Observational Argument

Stuart Brown, Jane McGonigal, Jeff Mongil, and others tell us that play can give us empathy, signal powerlessness, and give us ways to trust. They learned these aspects of play through direct observation, watching their subjects play—and recording the minute effects of the play interactions.

In this assignment I ask you to do the same thing. You will observe a group of people (large or small) or an individual in play mode, and follow these steps to write an observational argument:

1. Watch the players’ expressions, signals of play, reactions to the activity, and their instances of meaningless bliss.

2. Record what you see, noting how their actions support our play experts’ assertions about how people react when at play.

3. Come to some sort of conclusion about your subject’s approach to play.

4. Write about how your observation and conclusion validates one of the experts we’ve investigated in relationship to this assignment.

Audience

Choose an audience who needs to make a decision about your topic.

Purpose

To aid your audience in making the decision about your topic.

Process

1. Choose the activity you will observe, and decide when you will make your observation, and enter onto Moodle the subject and date of your observation by Thursday, September 21

2. Make your observation no later than Tuesday, September 25. (A raw draft is due on the 26th, so making the observation earlier would be better.)

3. As you observe, record what you see by using the form provided here and on Moodle. (Bring this completed form to class on Raw Draft workshop day.

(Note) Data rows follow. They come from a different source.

(* ===== verification/Text.v ===== *)
(** * Rust's text functions on byte strings

    A Rocq [string] is a byte string; a Rust [str] is one that [utf8_valid]
    accepts. *)
From S2P Require Import Prelude.

Definition byte_in (lo hi : nat) (c : ascii) : bool :=
  let n := nat_of_ascii c in (lo <=? n)%nat && (n <=? hi)%nat.
Definition continuation (c : ascii) : bool := byte_in 128 191 c.

(** [std::str::from_utf8]: no overlong forms, no surrogates, at most U+10FFFF. *)
Definition pair_ok (a b : ascii) : bool := byte_in 194 223 a && continuation b.
Definition triple_ok (a b c : ascii) : bool :=
  ((byte_in 224 224 a && byte_in 160 191 b) || (byte_in 225 236 a && continuation b) ||
   (byte_in 237 237 a && byte_in 128 159 b) || (byte_in 238 239 a && continuation b))
  && continuation c.
Definition quad_ok (a b c d : ascii) : bool :=
  ((byte_in 240 240 a && byte_in 144 191 b) || (byte_in 241 243 a && continuation b) ||
   (byte_in 244 244 a && byte_in 128 143 b)) && continuation c && continuation d.

Fixpoint utf8_valid (s : string) : bool :=
  match s with
  | EmptyString => true
  | String a s1 =>
      if byte_in 0 127 a then utf8_valid s1
      else match s1 with
      | String b s2 =>
          if pair_ok a b then utf8_valid s2
          else match s2 with
          | String c s3 =>
              if triple_ok a b c then utf8_valid s3
              else match s3 with
              | String d s4 => if quad_ok a b c d then utf8_valid s4 else false
              | EmptyString => false
              end
          | EmptyString => false
          end
      | EmptyString => false
      end
  end.

(** [char::is_whitespace], as the UTF-8 of each such character. *)
Definition bytes_of (l : list nat) : list ascii := map ascii_of_nat l.
Definition whitespace : list (list ascii) :=
  map bytes_of
    ([[9]; [10]; [11]; [12]; [13]; [32]; [194; 133]; [194; 160]; [225; 154; 128];
      [226; 128; 168]; [226; 128; 169]; [226; 128; 175]; [226; 129; 159]; [227; 128; 128]]
     ++ map (fun n => [226; 128; 128 + n]) (seq 0 11))%nat.

Fixpoint drop_prefix (p l : list ascii) : option (list ascii) :=
  match p, l with
  | [], _ => Some l
  | a :: p', b :: l' => if Ascii.eqb a b then drop_prefix p' l' else None
  | _ :: _, [] => None
  end.

Definition drop_any (ps : list (list ascii)) (l : list ascii) : option (list ascii) :=
  head (omap (fun p => drop_prefix p l) ps).

(** Strips a prefix of [ps] as long as there is one; [n] bounds the length. *)
Fixpoint strip_fuel (n : nat) (ps : list (list ascii)) (l : list ascii) : list ascii :=
  match n with
  | O => l
  | S n' => match drop_any ps l with Some l' => strip_fuel n' ps l' | None => l end
  end.

Definition trim_start (l : list ascii) : list ascii := strip_fuel (length l) whitespace l.
Definition trim_end (l : list ascii) : list ascii :=
  rev (strip_fuel (length l) (map (@rev ascii) whitespace) (rev l)).

(** [str::trim] *)
Definition trim (s : string) : string :=
  string_of_list_ascii (trim_end (trim_start (list_ascii_of_string s))).

(** [s.split_once(c)] *)
Fixpoint split_once (c : ascii) (s : string) : option (string * string) :=
  match s with
  | EmptyString => None
  | String a s' =>
      if Ascii.eqb a c then Some (EmptyString, s')
      else (fun '(h, t) => (String a h, t)) <$> split_once c s'
  end.

(** [l.join(sep)] *)
Definition join (sep : string) (l : list string) : string :=
  match l with
  | [] => EmptyString
  | s :: l' => fold_left (fun acc x => acc +:+ sep +:+ x) l' s
  end.

Fixpoint starts_with (p s : string) : bool :=
  match p, s with
  | EmptyString, _ => true
  | String a p', String b s' => Ascii.eqb a b && starts_with p' s'
  | String _ _, EmptyString => false
  end.

(** A status and a body, or the text of a transport error. *)
Definition HttpAnswer : Type := result (Z * string) string.

Definition is_success (status : Z) : bool := (200 <=? status) && (status <? 300).

(** [std::env::var]: what the process was started with. *)
Inductive VarError : Type := NotPresent | NotUnicode.
Class Environment : Type := { env_var : string -> result string VarError }.

Definition blank (s : string) : bool := String.eqb (trim s) EmptyString.

(** [str::parse] of an unsigned type: an optional plus, digits, no overflow. *)
Definition decimal_digit (c : ascii) : option Z :=
  let n := nat_of_ascii c in
  if ((48 <=? n) && (n <=? 57))%nat then Some (Z.of_nat n - 48) else None.
Fixpoint decimal (acc : Z) (s : string) : option Z :=
  match s with
  | EmptyString => Some acc
  | String c s' => decimal_digit c ≫= (fun d => decimal (acc * 10 + d) s')
  end.
Definition parse_unsigned (max : Z) (s : string) : option Z :=
  let digits := match s with String "+" s' => s' | _ => s end in
  if String.eqb digits EmptyString then None
  else decimal 0 digits ≫= (fun n => if n <=? max then Some n else None).
Definition u16_max : Z := 2 ^ 16 - 1.
Definition u64_max : Z := 2 ^ 64 - 1.

Definition lower (c : ascii) : ascii :=
  let n := nat_of_ascii c in
  if ((65 <=? n) && (n <=? 90))%nat then ascii_of_nat (n + 32) else c.
Definition to_ascii_lowercase (s : string) : string :=
  string_of_list_ascii (List.map lower (list_ascii_of_string s)).

(** ** Lemmas *)

Lemma string_app_assoc (a b c : string) : (a +:+ b) +:+ c = a +:+ b +:+ c.
Proof.
  induction a as [|x a IH]; [done|].
  change (String x ((a +:+ b) +:+ c) = String x (a +:+ b +:+ c)). by rewrite IH.
Qed.

Lemma string_app_nil s : s +:+ EmptyString = s.
Proof. induction s as [|c s IH]; [done|]. exact (f_equal (String c) IH). Qed.

Lemma list_ascii_app s t :
  list_ascii_of_string (s +:+ t) = list_ascii_of_string s ++ list_ascii_of_string t.
Proof. induction s as [|c s IH]; [done|]. simpl. by f_equal. Qed.

Lemma split_once_app c s t :
  ~ c ∈ list_ascii_of_string s -> split_once c (s +:+ String c t) = Some (s, t).
Proof.
  induction s as [|a s IH]; simpl; intros H; [by rewrite Ascii.eqb_refl|].
  rewrite not_elem_of_cons in H. destruct H as [Hne H].
  destruct (Ascii.eqb_spec a c); [congruence|]. by rewrite IH.
Qed.

(** A printed number reads back. *)
Definition is_decimal (c : ascii) : Prop := is_Some (decimal_digit c).

Lemma decimal_pretty_char m : (m < 10)%N -> decimal_digit (pretty_N_char m) = Some (Z.of_N m).
Proof.
  intros Hm. destruct m as [|m]; [done|].
  do 9 (destruct m as [m|m|]; try reflexivity; try lia).
Qed.

Lemma decimal_pretty_go x : forall s, (0 < x)%N ->
  decimal 0 (pretty_N_go x s) = decimal (Z.of_N x) s.
Proof.
  induction (N.lt_wf_0 x) as [x _ IH]. intros s Hx. rewrite pretty_N_go_step by done.
  pose proof (N.mod_lt x 10 ltac:(done)) as Hm. pose proof (N.div_mod x 10 ltac:(done)) as Hd.
  destruct (N.eq_0_gt_0_cases (x / 10)) as [H0|H0].
  - rewrite H0, pretty_N_go_0. simpl. rewrite decimal_pretty_char by done. simpl. f_equal. lia.
  - rewrite IH by (try apply N.div_lt; lia). simpl. rewrite decimal_pretty_char by done. simpl.
    f_equal. lia.
Qed.

Lemma decimal_pretty_alphabet x : forall s,
  Forall is_decimal (list_ascii_of_string s) ->
  Forall is_decimal (list_ascii_of_string (pretty_N_go x s)).
Proof.
  induction (N.lt_wf_0 x) as [x _ IH]. intros s Hs. destruct (N.eq_0_gt_0_cases x) as [->|Hx].
  - by rewrite pretty_N_go_0.
  - rewrite pretty_N_go_step by done. apply IH; [by apply N.div_lt|]. simpl. constructor; [|done].
    eexists. apply decimal_pretty_char. by apply N.mod_lt.
Qed.

Lemma pretty_decimal n : 0 <= n ->
  Forall is_decimal (list_ascii_of_string (pretty n)) /\ decimal 0 (pretty n) = Some n /\
  pretty n <> EmptyString.
Proof.
  intros Hn. destruct (Z.eq_dec n 0) as [->|Hne].
  { split; [|by split]. apply Forall_singleton. by exists 0. }
  assert (Hp : pretty n = pretty_N_go (Z.to_N n) EmptyString).
  { destruct n as [|p|p]; [done| |lia]. reflexivity. }
  rewrite Hp, decimal_pretty_go by lia.
  split; [by apply decimal_pretty_alphabet; constructor|].
  split; [simpl; f_equal; lia|]. intros He.
  assert (Hd : decimal 0 (pretty_N_go (Z.to_N n) EmptyString) = Some 0) by by rewrite He.
  rewrite decimal_pretty_go in Hd by lia. injection Hd. lia.
Qed.

Lemma parse_unsigned_pretty max n : 0 <= n <= max -> parse_unsigned max (pretty n) = Some n.
Proof.
  intros Hn. destruct (pretty_decimal n ltac:(lia)) as (Hf & Hd & Hne). unfold parse_unsigned.
  destruct (pretty n) as [|c s] eqn:E; [done|]. simpl in Hf. apply Forall_cons in Hf as [Hc _].
  assert (Hplus : match String c s with String "+" s' => s' | _ => String c s end = String c s).
  { by destruct c as [[] [] [] [] [] [] [] []]; destruct Hc. }
  rewrite Hplus. simpl String.eqb. cbv iota. rewrite Hd. simpl.
  by destruct (Z.leb_spec n max); [|lia].
Qed.

Lemma pretty_no_char c n : 0 <= n -> decimal_digit c = None ->
  ~ c ∈ list_ascii_of_string (pretty n).
Proof.
  intros Hn Hc Hin. destruct (pretty_decimal n Hn) as (Hf & _).
  rewrite Forall_forall in Hf. destruct (Hf c Hin). congruence.
Qed.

Your professor will look it over during the workshop.)

4. Thinking about how the researchers we have discussed came to conclusions from what they observed, form your own conclusion about your observation.

5. Use this conclusion as your basis for your assignment.

6. Relate your conclusion to one of the experts we have discussed in class. (You will need to give credit to the expert, but formal citation is not required on this assignment.)

Some Hints

This paper has multiple parts:

1. observation and recording

2. coming to a conclusion

3. relating your conclusion to one of our experts

Because of these multiple parts, you need to observe for as long as possible and record a lot more information than you think you will need. It is also very hard to write this paper (probably impossible) without making an observation, so do not attempt to make it up—you just will not have enough information.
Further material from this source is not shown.